Gildas Illien souligne la difficulté à définir une feuille de route, du fait qu'il n'y a pas aujourd'hui de schéma directeur rédigé parce que les besoins sont différents d'un établissement à l'autre.

Au niveau national, au sein du comité stratégique bibliographique BnF/ABES, Gildas Illien et Jérome Kalfon supervisent trois groupes de travail :

  • le groupe « Normalisation », piloté par F. Leresche, rédige la norme française de transition. A ce titre, des propositions d'évolution de RDA sont faites dans le cadre du groupe européen EURIG,
  • le groupe « Systèmes et données », piloté par P. Bourdenet, apporte de l’information aux administrateurs de SIGB ainsi qu’aux éditeurs de SID,
  • le groupe « Formation », piloté par G. Lucerna, poursuit le travail de sensibilisation et de formation aux enjeux de l’évolution des catalogues.

Quant au métier de catalogueur, il est en train de changer. Deux types de métadonnées coexistent actuellement : celles issues du catalogage traditionnel, très structurées et contrôlées humainement, et celles exogènes, très peu normalisées, essentiellement associées aux ressources numériques. Les métadonnées que les catalogueurs produisent et gèrent vont devenir moins importantes proportionnellement. Demain, leur effort se concentrera plus particulièrement sur des missions où ils apportent une réelle valeur ajoutée : le signalement de ressources numériques, l'enrichissement des données et surtout la production et la maintenance des autorités qui seront le pivot de la production des métadonnées.

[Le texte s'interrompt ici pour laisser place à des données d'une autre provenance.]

(* ===== verification/ClientTheorems.v ===== *)
(** * What the client guarantees

    A read succeeds, with the object's bytes, as long as any [d] shards arrive,
    and re-sends the shards that failed; the dummy encoder apart, against any
    erasure code as the library documents it. *)

From stdpp Require Import pretty.
From S2P Require Import Prelude Lambdastore Request Connection Erasure ErasureTheorems Proxy Client.

Section client.
Context {E : Type} {HE : Encoder E}.
Implicit Types (c : Client E) (r : ecRet) (l : list (option Conn)).

(** ** One entry of the connections of a host *)

Definition upd (host : string) l c : Client E := c <| Conns := <[host := l]> (Conns c) |>.

Lemma upd_upd host l l' c : upd host l (upd host l' c) = upd host l c.
Proof. unfold upd; simpl. by rewrite insert_insert_eq. Qed.
Lemma upd_lookup host l c : Conns (upd host l c) !! host = Some l.
Proof. apply lookup_insert_eq. Qed.
Lemma upd_id host l c : Conns c !! host = Some l → upd host l c = c.
Proof. intros Hl. unfold upd. rewrite insert_id by done. by destruct c. Qed.

Lemma connAt_run host i l c cn : Conns c !! host = Some l → l !! i = Some cn →
  connAt host i c = Done (cn, c).
Proof. intros Hl Hi. unfold connAt. rewrite Hl. simpl. by rewrite Hi. Qed.

Lemma putConn_run host i l c cn x : Conns c !! host = Some l → l !! i = Some cn →
  putConn host i x c = Done ((), upd host (<[i := x]> l) c).
Proof.
  intros Hl Hi. unfold putConn. erewrite bind_done by (by eapply connAt_run).
  assert (Ea : alter (insert i x) host (Conns c) = <[host := <[i := x]> l]> (Conns c)).
  { apply map_eq. intros k. destruct (decide (k = host)) as [->|].
    - by rewrite lookup_alter_eq, lookup_insert_eq, Hl.
    - by rewrite lookup_alter_ne, lookup_insert_ne. }
  unfold modify, upd; simpl. by rewrite Ea.
Qed.

(** A computation that leaves the client but for one entry. *)
Definition entry_post (host : string) l i c (c' : Client E) : Prop :=
  ∃ cn, c' = upd host (<[i := cn]> l) c.

Lemma entry_refl host l i c cn : Conns c !! host = Some l → l !! i = Some cn → entry_post host l i c c.
Proof. intros Hl Hi. exists cn. by rewrite list_insert_id, upd_id. Qed.
Lemma entry_put host l i c c' cn x : l !! i = Some cn → entry_post host l i c c' →
  ∃ c'', putConn host i x c' = Done ((), c'') ∧ entry_post host l i c c''.
Proof.
  intros Hi [y ->]. eexists. split.
  - eapply putConn_run; [apply upd_lookup|]. rewrite list_lookup_insert_eq; [done|]. by eapply lookup_lt_Some.
  - exists x. by rewrite upd_upd, list_insert_insert_eq.
Qed.
Lemma entry_at host l i c c' cn : l !! i = Some cn → entry_post host l i c c' →
  ∃ y, connAt host i c' = Done (y, c').
Proof.
  intros Hi [y ->]. exists y. eapply connAt_run; [apply upd_lookup|].
  rewrite list_lookup_insert_eq; [done|]. by eapply lookup_lt_Some.
Qed.

(** ** What a request leaves in its slot *)

Definition recResult (reqId : string) (io : RecIO) : option Ret :=
  match rPeek io with
  | inl e => Some (RetError e)
  | inr true => Some (RetError (match rError io with inl e => e | inr s => EOther s end))
  | inr false =>
      match rReqId io with
      | inl e => Some (RetError e)
      | inr respId =>
          if decide (respId ≠ reqId) then Some (RetError (EOther ErrUnexpectedResponse)) else
          match rChunkId io with
          | inl e => Some (RetError e)
          | inr chunkId =>
              if decide (chunkId = "-1") then None else
              match rStream io, rAll io with
              | Some e, _ => Some (RetError e)
              | None, inl e => Some (RetError e)
              | None, inr b => Some (RetBytes b)
              end
          end
      end
  end.
Definition getResult (reqId : string) (cn : option Conn) (io : ShardIO) : option Ret :=
  match cn, sDial io with
  | None, Some e => Some (RetError e)
  | _, _ => match sFlush io with Some e => Some (RetError e) | None => recResult reqId (sRec io) end
  end.
Definition setResult (reqId : string) (cn : option Conn) (io : ShardIO) : option Ret :=
  match cn, sDial io with
  | None, Some e => Some (RetError e)
  | _, _ =>
      match sCopy io, sFlush io with
      | Some e, _ => Some (RetError e)
      | None, Some e => Some (RetError e)
      | None, None => recResult reqId (sRec io)
      end
  end.
(* ===== verification/Lifetime.v ===== *)
(** * lambda/lifetime: how long a lambda lives

    The lifetime of a store, and the timeout that ends an invocation, with its
    goroutine.  Times are nanoseconds; [now] is the wall
    clock, a parameter of the operations that read it. *)

From S2P Require Import Prelude Lambdastore.

(** ** lifetime.go *)

Record Lifetime : Type := MkLifetime { birthtime : Z; alive : bool; expected : Z }.
#[global] Instance Lifetime_eta : Eta Lifetime := λ l, MkLifetime (birthtime l) (alive l) (expected l).

Definition Lifetime_New (now exp : Z) : Lifetime := MkLifetime now true exp.
Definition Lifetime_Id (l : Lifetime) : Z := birthtime l.
Definition Reborn (now : Z) (l : Lifetime) : Lifetime := l <| birthtime := now |> <| alive := true |>.
Definition RebornIfDead (now : Z) (l : Lifetime) : Lifetime := if alive l then l else Reborn now l.
Definition IsTimeUp (now : Z) (l : Lifetime) : bool := bool_decide (expected l ≤ now - birthtime l).
Definition Rest (l : Lifetime) : Lifetime := l <| alive := false |>.

(** ** timeout.go: constants *)

Definition Millisecond : Z := 1000000.
Definition TICK : Z := 100 * Millisecond.
Definition TICK_1_ERROR_EXTEND : Z := 10000 * Millisecond.
Definition TICK_1_ERROR : Z := 10 * Millisecond.
Definition TICK_5_ERROR_EXTEND : Z := 1000 * Millisecond.
Definition TICK_5_ERROR : Z := 10 * Millisecond.
Definition TICK_10_ERROR_EXTEND : Z := 1000 * Millisecond.
Definition TICK_10_ERROR : Z := 2 * Millisecond.

(** [init]: the error margins for the memory of the lambda. *)
Definition tickErrors (memoryLimitInMB : Z) : Z * Z :=
  if decide (memoryLimitInMB < 896) then (TICK_1_ERROR_EXTEND, TICK_1_ERROR)
  else if decide (memoryLimitInMB < 1792) then (TICK_5_ERROR_EXTEND, TICK_5_ERROR)
  else (TICK_10_ERROR_EXTEND, TICK_10_ERROR).

(** ** Rounding up in floating point

    [math.Ceil(float64(x) / float64(y))] in binary64: the conversion and the
    division round to the nearest 53-bit number, ties to even. *)

Definition roundNE (a b : Z) : Z :=
  let q := a `div` b in let r := a `mod` b in
  if decide (2 * r < b) then q
  else if decide (b < 2 * r) then q + 1
  else if Z.even q then q else q + 1.

(** A non-negative integer rounded to 53 significant bits. *)
Definition f64 (x : Z) : Z :=
  if decide (x < 2 ^ 53) then x
  else let k := Z.log2 x - 52 in roundNE x (2 ^ k) * 2 ^ k.

(** The scale at which the quotient has 53 significant bits. *)
Definition fscale (x y : Z) : Z :=
  let s := 52 - (Z.log2 x - Z.log2 y) in
  if decide ((x * 2 ^ s) `div` y < 2 ^ 52) then s + 1 else s.

Definition ceilDiv (x y : Z) : Z :=
  let a := f64 (Z.abs x) in
  if decide (a = 0) then 0 else
  let s := fscale a y in
  let m := roundNE (a * 2 ^ s) y in
  if decide (x < 0) then - (m `div` 2 ^ s) else - ((- m) `div` 2 ^ s).

(** ** timeout.go: the timeout *)

(** [start] is [None] for the zero time; [timer] is the duration the timer was last armed with, [timerC] whether its
    channel holds a tick; [resetCh] and [c] are channels of capacity one. *)
Record Timeout : Type := MkTimeout {
  start : option Z;
  timer : Z;
  timerC : bool;
  lastExtension : Z;
  tactive : Z;
  disabled : bool;
  resetCh : list Z;
  tc : list Z;
  timedout : bool;
  hasReset : bool;
  due : Z
}.
#[global] Instance Timeout_eta : Eta Timeout := λ t,
  MkTimeout (start t) (timer t) (timerC t) (lastExtension t) (tactive t) (disabled t) (resetCh t)
    (tc t) (timedout t) (hasReset t) (due t).

Section timeout.
(** [TICK_ERROR] *)
Context (tickError : Z).

(** [time.Since(t.start)]; the distance to the zero time saturates. *)
Definition Since (now : Z) (t : Timeout) : Z :=
  match start t with Some s => now - s | None => 2 ^ 63 - 1 end.

Definition getTimeout (now ext : Z) (t : Timeout) : Z * Z :=
  if decide (ext < 0) then (1 * Millisecond, i64 (Since now t + 1 * Millisecond))
  else
    let n := Since now t in
    let d := i64 (ceilDiv (i64 (n + ext)) TICK * TICK - tickError) in
    (i64 (d - n), d).

Definition NewTimeout (now d : Z) : Timeout :=
  let t := MkTimeout None 0 false d 0 false [] [] false false 0 in
  let '(timeout, du) := getTimeout now d t in
  t <| due := du |> <| timer := timeout |>.

Definition StartWithCalibration (st : Z) (t : Timeout) : Timeout := t <| start := Some st |>.
Definition Start (now : Z) (t : Timeout) : Timeout := StartWithCalibration now t.

(** [Stop] drains the timer. *)
Definition Stop (t : Timeout) : Timeout := t <| timerC := false |>.
Definition Disable (t : Timeout) : bool * Timeout := (negb (disabled t), t <| disabled := true |>).
Definition Enable (t : Timeout) : bool * Timeout := (disabled t, t <| disabled := false |>).
Definition Halt (t : Timeout) : Timeout := Stop (Disable t).2.
Definition IsDisabled (t : Timeout) : bool := disabled t.

Definition Busy (t : Timeout) : Timeout := t <| tactive ::= (λ n, i32 (n + 1)) |>.
Definition DoneBusy (t : Timeout) : Timeout := t <| tactive ::= (λ n, i32 (n - 1)) |>.
Definition IsBusy (t : Timeout) : bool := bool_decide (0 < tactive t).

(** [resetLocked], run without interruption: an unread extension is replaced. *)
Definition resetLocked (now : Z) (t : Timeout) : Timeout :=
  t <| due := (getTimeout now (lastExtension t) t).2 |>
    <| resetCh := [lastExtension t] |> <| hasReset := true |>.

(** [Reset], under the session's lock; [done] is the session's. *)
Definition Reset_ok (done : bool) (t : Timeout) : bool := negb (timedout t || disabled t || done).
Definition Timeout_Reset (now : Z) (done : bool) (t : Timeout) : bool * Timeout :=
  if Reset_ok done t then (true, resetLocked now t) else (false, t).
Definition ResetWithExtension (now : Z) (done : bool) (ext : Z) (t : Timeout) : bool * Timeout :=
  Timeout_Reset now done (t <| lastExtension := ext |>).
Definition DoneBusyWithReset (now : Z) (done : bool) (ext : Z) (t : Timeout) : Timeout :=
  DoneBusy (ResetWithExtension now done ext t).2.
Definition Restart (now : Z) (done : bool) (ext : Z) (t : Timeout) : Timeout :=
  (ResetWithExtension now done ext (Enable t).2).2.

(** ** timeout.go: the goroutine [validateTimeout] and the callers of [Reset]

    The session's lock serialises the critical sections, so one of them runs at
    a time: [crit] is how far its [resetLocked] got, [RCheck] while the
    validator makes its checks, [None] when the lock is free.  The receive from
    [t.reset] is not under the lock, and neither are [Busy] and [Disable], so
    that the checks of the validator are steps of their own. *)

Inductive rphase : Set := RCheck | RTry | RTake | RPut | RFlag.
(** The conditions of the double check, in their order, and the signal. *)
Inductive check : Set := CReset | CDisabled | CBusy | CDue | CSignal.
Inductive vphase : Set :=
  | VSelect            (* in the select *)
  | VExt (ext : Z)     (* received an extension *)
  | VClear             (* has re-armed the timer *)
  | VTick (ti : Z)     (* received a tick, waits for the lock *)
  | VCheck (c : check) (ti : Z)   (* holds the lock, about to check *)
  | VReset             (* in resetLocked *)
  | VEnd.
#[global] Instance rphase_eq_dec : EqDecision rphase.
Proof. solve_decision. Defined.
#[global] Instance check_eq_dec : EqDecision check.
Proof. solve_decision. Defined.
#[global] Instance vphase_eq_dec : EqDecision vphase.
Proof. solve_decision. Defined.

(** [armed] is when the timer fires, [fired] the time in its channel. *)
Record TSys : Type := MkTSys {
  tmo : Timeout;
  tnow : Z;
  armed : option Z;
  fired : Z;
  sdone : bool;
  crit : option rphase;
  vph : vphase
}.
#[global] Instance TSys_eta : Eta TSys := λ s,
  MkTSys (tmo s) (tnow s) (armed s) (fired s) (sdone s) (crit s) (vph s).

Inductive tact : Set :=
  | AElapse (d : Z) | AFire | AStart (st : Z)
  | AExtend (ext : Z) | AReset | ACrit
  | ABusy | ADoneBusy | ADisable | AEnable | AStop | ADone | AConsume
  | ARecvDone | ARecvReset | AExt | AClear | ATick | ALock | ACheck.

(** The head of [resetLocked]. *)
Definition resetDue (now : Z) (t : Timeout) : Timeout :=
  t <| due := (getTimeout now (lastExtension t) t).2 |>.

(** One step of the rest of it; [None] is a goroutine blocked on the channel. *)
Definition resetStep (p : rphase) (s : TSys) : option TSys :=
  let t := tmo s in
  match p, resetCh t with
  | RTry, [] | RPut, [] =>
      Some (s <| tmo := t <| resetCh := [lastExtension t] |> |> <| crit := Some RFlag |>)
  | RTry, _ :: _ => Some (s <| crit := Some RTake |>)
  | RTake, _ :: r => Some (s <| tmo := t <| resetCh := r |> |> <| crit := Some RPut |>)
  | RTake, [] | RPut, _ :: _ | RCheck, _ => None
  | RFlag, _ =>
      Some (s <| tmo := t <| hasReset := true |> |> <| crit := None |>
              <| vph ::= (λ v, if decide (v = VReset) then VSelect else v) |>)
  end.

(** [case extension := <-t.reset] up to the write of [hasReset]. *)
Definition gotExtension (ext : Z) (s : TSys) : TSys :=
  let '(timeout, du) := getTimeout (tnow s) ext (tmo s) in
  s <| tmo := Stop (tmo s) <| due := du |> <| timer := timeout |> |>
    <| armed := Some (tnow s + timeout) |> <| vph := VClear |>.

(** [case ti := <-t.timer.C] once the lock is taken, one condition at a time. *)
Definition gotTick (c : check) (ti : Z) (s : TSys) : TSys :=
  let t := tmo s in
  let unlock (t : Timeout) := s <| tmo := t |> <| crit := None |> <| vph := VSelect |> in
  let reset := s <| tmo := resetDue (tnow s) t |> <| crit := Some RTry |> <| vph := VReset |> in
  let next (c : check) := s <| vph := VCheck c ti |> in
  match c with
  | CReset => if hasReset t then unlock t else next CDisabled
  | CDisabled => if IsDisabled t then unlock t else next CBusy
  | CBusy => if IsBusy t then reset else next CDue
  | CDue => if decide (Since (tnow s) t < due t) then reset else next CSignal
  | CSignal => unlock (t <| tc := [ti] |> <| timedout := true |>)
  end.

Definition validateStep (a : tact) (s : TSys) : option TSys :=
  let t := tmo s in
  match a, vph s with
  | ARecvDone, VSelect => if sdone s then Some (s <| vph := VEnd |>) else None
  | ARecvReset, VSelect =>
      match resetCh t with
      | e :: r => Some (s <| tmo := t <| resetCh := r |> |> <| vph := VExt e |>)
      | [] => None
      end
  | AExt, VExt e => Some (gotExtension e s)
  | AClear, VClear => Some (s <| tmo := t <| hasReset := false |> |> <| vph := VSelect |>)
  | ATick, VSelect =>
      if timerC t then
        Some (s <| tmo := t <| timerC := false |> <| tc := [] |> |> <| vph := VTick (fired s) |>)
      else None
  | ALock, VTick ti =>
      if crit s is Some _ then None else Some (s <| crit := Some RCheck |> <| vph := VCheck CReset ti |>)
  | ACheck, VCheck c ti => Some (gotTick c ti s)
  | _, _ => None
  end.

Definition tstep (a : tact) (s : TSys) : option TSys :=
  let t := tmo s in
  match a with
  | AElapse d => if decide (0 ≤ d) then Some (s <| tnow ::= Z.add d |>) else None
  | AFire =>
      match armed s with
      | Some d => if decide (d ≤ tnow s) then
          Some (s <| tmo := t <| timerC := true |> |> <| armed := None |> <| fired := tnow s |>) else None
      | None => None
      end
  | AStart st => Some (s <| tmo := StartWithCalibration st t |>)
  | AExtend ext => Some (s <| tmo := t <| lastExtension := ext |> |>)
  | AReset =>
      if crit s is Some _ then None
      else if Reset_ok (sdone s) t then Some (s <| tmo := resetDue (tnow s) t |> <| crit := Some RTry |>)
      else Some s
  | ACrit => p ← crit s; resetStep p s
  | ABusy => Some (s <| tmo := Busy t |>)
  | ADoneBusy => Some (s <| tmo := DoneBusy t |>)
  | ADisable => Some (s <| tmo := (Disable t).2 |>)
  | AEnable => Some (s <| tmo := (Enable t).2 |>)
  | AStop => Some (s <| tmo := Stop t |> <| armed := None |>)
  | ADone => if crit s is Some _ then None else Some (s <| sdone := true |>)
  | AConsume => Some (s <| tmo := t <| tc := [] |> |>)
  | _ => validateStep a s
  end.

Fixpoint trun (l : list tact) (s : TSys) : option TSys :=
  match l with [] => Some s | a :: l => tstep a s ≫= trun l end.

Definition tinit (now d : Z) : TSys :=
  let t := NewTimeout now d in MkTSys t now (Some (now + timer t)) 0 false None VSelect.
End timeout.
Lemma timedout_stays s s' : steps s s' → timedout (tmo s) = true → timedout (tmo s') = true.
Proof.
  induction 1 as [|s1 s2 s3 [a Ha] _ IH]; [done|]. intros H. apply IH.
  destruct (step_signal a s1 s2 Ha) as [[-> _]|[_ ->]]; done.
Qed.

(** What has been checked, at each stage of the critical section. *)
Definition passed s0 s (c : check) : Prop :=
  match c with
  | CReset => True
  | CDisabled => hasReset (tmo s) = false
  | CBusy => hasReset (tmo s) = false ∧ ∃ s2, steps s0 s2 ∧ steps s2 s ∧
      disabled (tmo s2) = false ∧ hasReset (tmo s2) = false ∧ crit s2 = Some RCheck
  | CDue => hasReset (tmo s) = false ∧ ∃ s2 s3, steps s0 s2 ∧ steps s2 s3 ∧ steps s3 s ∧
      (disabled (tmo s2) = false ∧ hasReset (tmo s2) = false ∧ crit s2 = Some RCheck) ∧
      IsBusy (tmo s3) = false ∧ hasReset (tmo s3) = false ∧ crit s3 = Some RCheck
  | CSignal => ∃ s2 s3 s4, steps s0 s2 ∧ steps s4 s ∧ expires s2 s3 s4
  end.

Lemma passed_mono s0 s s' c :
  passed s0 s c → tmoves s s' → hasReset (tmo s') = hasReset (tmo s) → passed s0 s' c.
Proof.
  intros Hp Hm Hh. pose proof (rtc_once _ _ Hm) as Hr.
  destruct c; cbn in *; rewrite ?Hh; [done|done| | |].
  - destruct Hp as (?&s2&?&?&?). split; [done|]. exists s2. split_and!; [done|by etrans|naive_solver..].
  - destruct Hp as (?&s2&s3&?&?&?&?). split; [done|]. exists s2, s3. split_and!; [done|done|by etrans|naive_solver..].
  - destruct Hp as (s2&s3&s4&?&?&?). exists s2, s3, s4. split_and!; [done|by etrans|done].
Qed.

(** The critical section, as the other goroutines leave it: the flag is not
    touched, since that needs the lock. *)
Lemma checking_step a s s' c ti :
  tstep te a s = Some s' → vph s = VCheck c ti → crit s = Some RCheck → a ≠ ACheck →
  vph s' = vph s ∧ crit s' = crit s ∧ hasReset (tmo s') = hasReset (tmo s).
Proof.
  intros H Hv Hc Ha. destruct a; cbn in H; unfold validateStep in H; rewrite ?Hv, ?Hc in H;
    try done; tmove H; by split_and!.
Qed.

Lemma entered a s s' c ti :
  tstep te a s = Some s' → vph s' = VCheck c ti → (∀ c' ti', vph s ≠ VCheck c' ti') →
  c = CReset ∧ crit s' = Some RCheck.
Proof.
  intros H Hv Hn. destruct a; cbn in H; unfold validateStep, resetStep, gotExtension in H;
    tmove H; try destruct (getTimeout _ _ _ _); simplify_eq/=; try case_decide; simplify_eq; try done;
    naive_solver.
Qed.

(** A check that goes on has found its condition false. *)
Lemma gotTick_next s0 c ti c' ti' s :
  steps s0 s → crit s = Some RCheck → passed s0 s c → tmoves s (gotTick te c ti s) →
  vph (gotTick te c ti s) = VCheck c' ti' →
  crit (gotTick te c ti s) = Some RCheck ∧ passed s0 (gotTick te c ti s) c'.
Proof.
  intros H0 Hc Hp Hm%rtc_once Hv. revert Hm Hv. unfold gotTick.
  destruct c; cbn in Hp |- *; case_match eqn:E || case_decide as E || idtac; intros Hm [= <- <-] || intros _ [=];
    cbn; (split; [done|]).
  - done.
  - split; [done|]. by exists s.
  - destruct Hp as (Hh&s2&Hs2&Hs&H2). split; [done|]. exists s2, s. destruct H2 as (?&?&?). by split_and!.
  - destruct Hp as (Hh&s2&s3&Hs2&Hs3&Hs&H2&H3). exists s2, s3, s. split_and!; [done|done|]. split; [done..|]. split_and!; [lia|done|done].
Qed.

Definition TInv s0 s : Prop :=
  (∀ c ti, vph s = VCheck c ti → crit s = Some RCheck ∧ passed s0 s c) ∧
  (tc (tmo s) ≠ [] →
   (∃ s2 s3 s4, steps s0 s2 ∧ steps s4 s ∧ expires s2 s3 s4) ∧ timedout (tmo s) = true).

Lemma TInv_step s0 s s' : steps s0 s → TInv s0 s → tmoves s s' → TInv s0 s'.
Proof.
  intros H0 [I1 I2] Hm. pose proof Hm as [a Ha]. split.
  - intros c ti Hv. destruct (vph s) as [| | | |c0 ti0| |] eqn:Ev;
      try (destruct (entered a s s' c ti Ha Hv) as [-> ?]; [congruence|done]).
    destruct (I1 c0 ti0 eq_refl) as [Hc Hp]. destruct (decide (a = ACheck)) as [->|Hne].
    + pose proof Ha as Ha'. cbn in Ha'. rewrite Ev in Ha'. injection Ha' as <-.
      by apply (gotTick_next s0 c0 ti0 c ti s).
    + destruct (checking_step a s s' c0 ti0 Ha Ev Hc Hne) as (Ev'&Ec'&Eh). rewrite Ev', Ev in Hv.
      injection Hv as -> ->. split; [congruence|]. by apply (passed_mono s0 s).
  - intros Hne. destruct (step_signal a s s' Ha) as [[Ht Hsub]|[[ti Hv] Ht]].
    + destruct I2 as [(s2&s3&s4&?&?&?) Ht1].
      * intros E. rewrite E in Hsub. by apply list_nil_subseteq in Hsub.
      * split; [|congruence]. exists s2, s3, s4. split_and!; [done|by eapply rtc_r|done].
    + destruct (I1 _ _ Hv) as (_&s2&s3&s4&?&?&?). split; [|done].
      exists s2, s3, s4. split_and!; [done|by eapply rtc_r|done].
Qed.

Lemma reachable_TInv now d s : steps (tinit te now d) s → TInv (tinit te now d) s.
Proof.
  intros Hr. pattern s. revert s Hr. apply rtc_ind_r.
  - unfold TInv, tinit, NewTimeout. by destruct (getTimeout _ _ _ _).
  - intros s1 s2 Hr Hm HI. by eapply TInv_step.
Qed.

(** C19: a value on [C()] comes from one critical section of the validator in
    which it found, one after the other, the timeout enabled, the lambda not
    busy, and the elapsed time at or past the deadline [t.due], with the flag
    [hasReset] down all along; and from then on every [Reset] is refused, so
    that the lambda may return.  The conditions hold when each is checked, not
    at one moment, and the deadline is the last one that was computed: an
    extension that is granted while the validator handles an earlier one may
    have been overwritten ([reset_lost]). *)
Theorem timeout_only_idle now d s :
  steps (tinit te now d) s → tc (tmo s) ≠ [] →
  (∃ s2 s3 s4, steps (tinit te now d) s2 ∧ expires s2 s3 s4 ∧ steps s4 s) ∧
  ∀ s' done, steps s s' → Reset_ok done (tmo s') = false.
Proof.
  intros Hr Hc. destruct (reachable_TInv now d s Hr) as [_ H].
  destruct (H Hc) as [(s2&s3&s4&?&?&?) Ht]. split; [by exists s2, s3, s4|].
  intros s' dn Hs'. unfold Reset_ok. by rewrite (timedout_stays s s' Hs' Ht).
Qed.

(** A caller past the [default] of [resetLocked] while the validator has
    emptied the channel. *)
Definition stuck s : Prop :=
  crit s = Some RTake ∧ resetCh (tmo s) = [] ∧
  match vph s with VReset | VCheck _ _ => False | _ => True end ∧ sdone s = false ∧
  timedout (tmo s) = false ∧ tc (tmo s) = [].

Lemma stuck_step s s' : stuck s → tmoves s s' → stuck s'.
Proof.
  intros (Hc&Hr&Hv&Hd&Ht&Hn) [a H]. unfold stuck.
  destruct a; cbn in H; unfold validateStep, resetStep, gotExtension in H;
    rewrite ?Hc, ?Hr, ?Hd in H; tmove H; try destruct (getTimeout _ _ _ _);
    by (split_and!; simplify_eq/=).
Qed.

Lemma stuck_steps s s' : stuck s → steps s s' → stuck s'.
Proof. intros H. induction 1; eauto using stuck_step. Qed.
End system.

(** The trace of the deadlock: two resets, the second one preempted after it
    found the channel full. *)
Definition deadlock_trace (now : Z) : list tact :=
  [AStart now; AReset; ACrit; ACrit; AReset; ACrit; ARecvReset].

(** C32: [resetLocked] can deadlock the lambda.  Its receive from [t.reset] in
    the [default] branch assumes that the extension found there is still
    there, but [validateTimeout] receives without the lock: from any new
    timeout a state is reached in which the caller of [Reset] holds the
    session's lock and waits on the empty channel for ever, so the lock is
    never free, the session is never done and the timeout never signalled. *)
Theorem reset_deadlock te now d :
  ∃ s, rtc (tmoves te) (tinit te now d) s ∧
    ∀ s', rtc (tmoves te) s s' →
      crit s' = Some RTake ∧ resetCh (tmo s') = [] ∧ sdone s' = false ∧ tc (tmo s') = [].
Proof.
  destruct (trun te (deadlock_trace now) (tinit te now d)) as [s|] eqn:E.
  - exists s. split; [by eapply trun_steps|]. intros s' Hs.
    assert (stuck s) as Hst.
    { revert E. unfold tinit, NewTimeout. destruct (getTimeout _ _ _ _). cbn. intros [= <-].
      by split_and!. }
    by destruct (stuck_steps te s s' Hst Hs) as (?&?&?&?&?&?).
  - exfalso. revert E. unfold tinit, NewTimeout. by destruct (getTimeout _ _ _ _).
Qed.

(** The trace of the lost extension: the validator has received a short
    extension when a long one is granted. *)
Definition lost_trace : list tact :=
  [AStart 0; AExtend TICK_10_ERROR; AReset; ACrit; ACrit; ARecvReset;
   AExtend (10 * 1000 * Millisecond); AReset; ACrit; ACrit].
Definition lost_rest : list tact :=
  [AExt; AClear; AElapse (98 * Millisecond); AFire; ATick; ALock] ++ replicate 5 ACheck.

Leur expertise doit être capitalisée et transmise, elle sera essentielle à la conduite de leurs nouvelles missions.

La conduite du changement

Laurence Carrion, coordinatrice Sudoc, et Clémence Joste, ancien correspondant formation, présentent les actions de formation et de sensibilisation menées au sein du SCD de l’université Paris Diderot. L’application des nouvelles consignes de catalogage de l'ABES nécessite de former les équipes. En effet, le catalogage devient plus précis, plus complexe à assimiler et à transmettre. En interne, trois types d'actions ont été entreprises à destination des utilisateurs de WinIBW : des réunions bilan/nouveautés, la mise en place de groupes de travail et une assistance personnalisée. Pour leur permettre de mieux appréhender la finalité des évolutions en cours, les catalogueurs ont été fortement incités à suivre la journée de formation « Comprendre l’évolution des catalogues ». Et, pour que tous prennent conscience des enjeux, des demi-journées de sensibilisation sur site ont été proposées aux non-catalogueurs. Le bilan de ces formations s’est avéré très positif. Les personnels de catégorie C ont pu élargir leur culture professionnelle. Pour les responsables, cela a été l'occasion d'une prise de conscience des évolutions métier et de l'importance de maintenir des données de qualité et d'encourager les formations.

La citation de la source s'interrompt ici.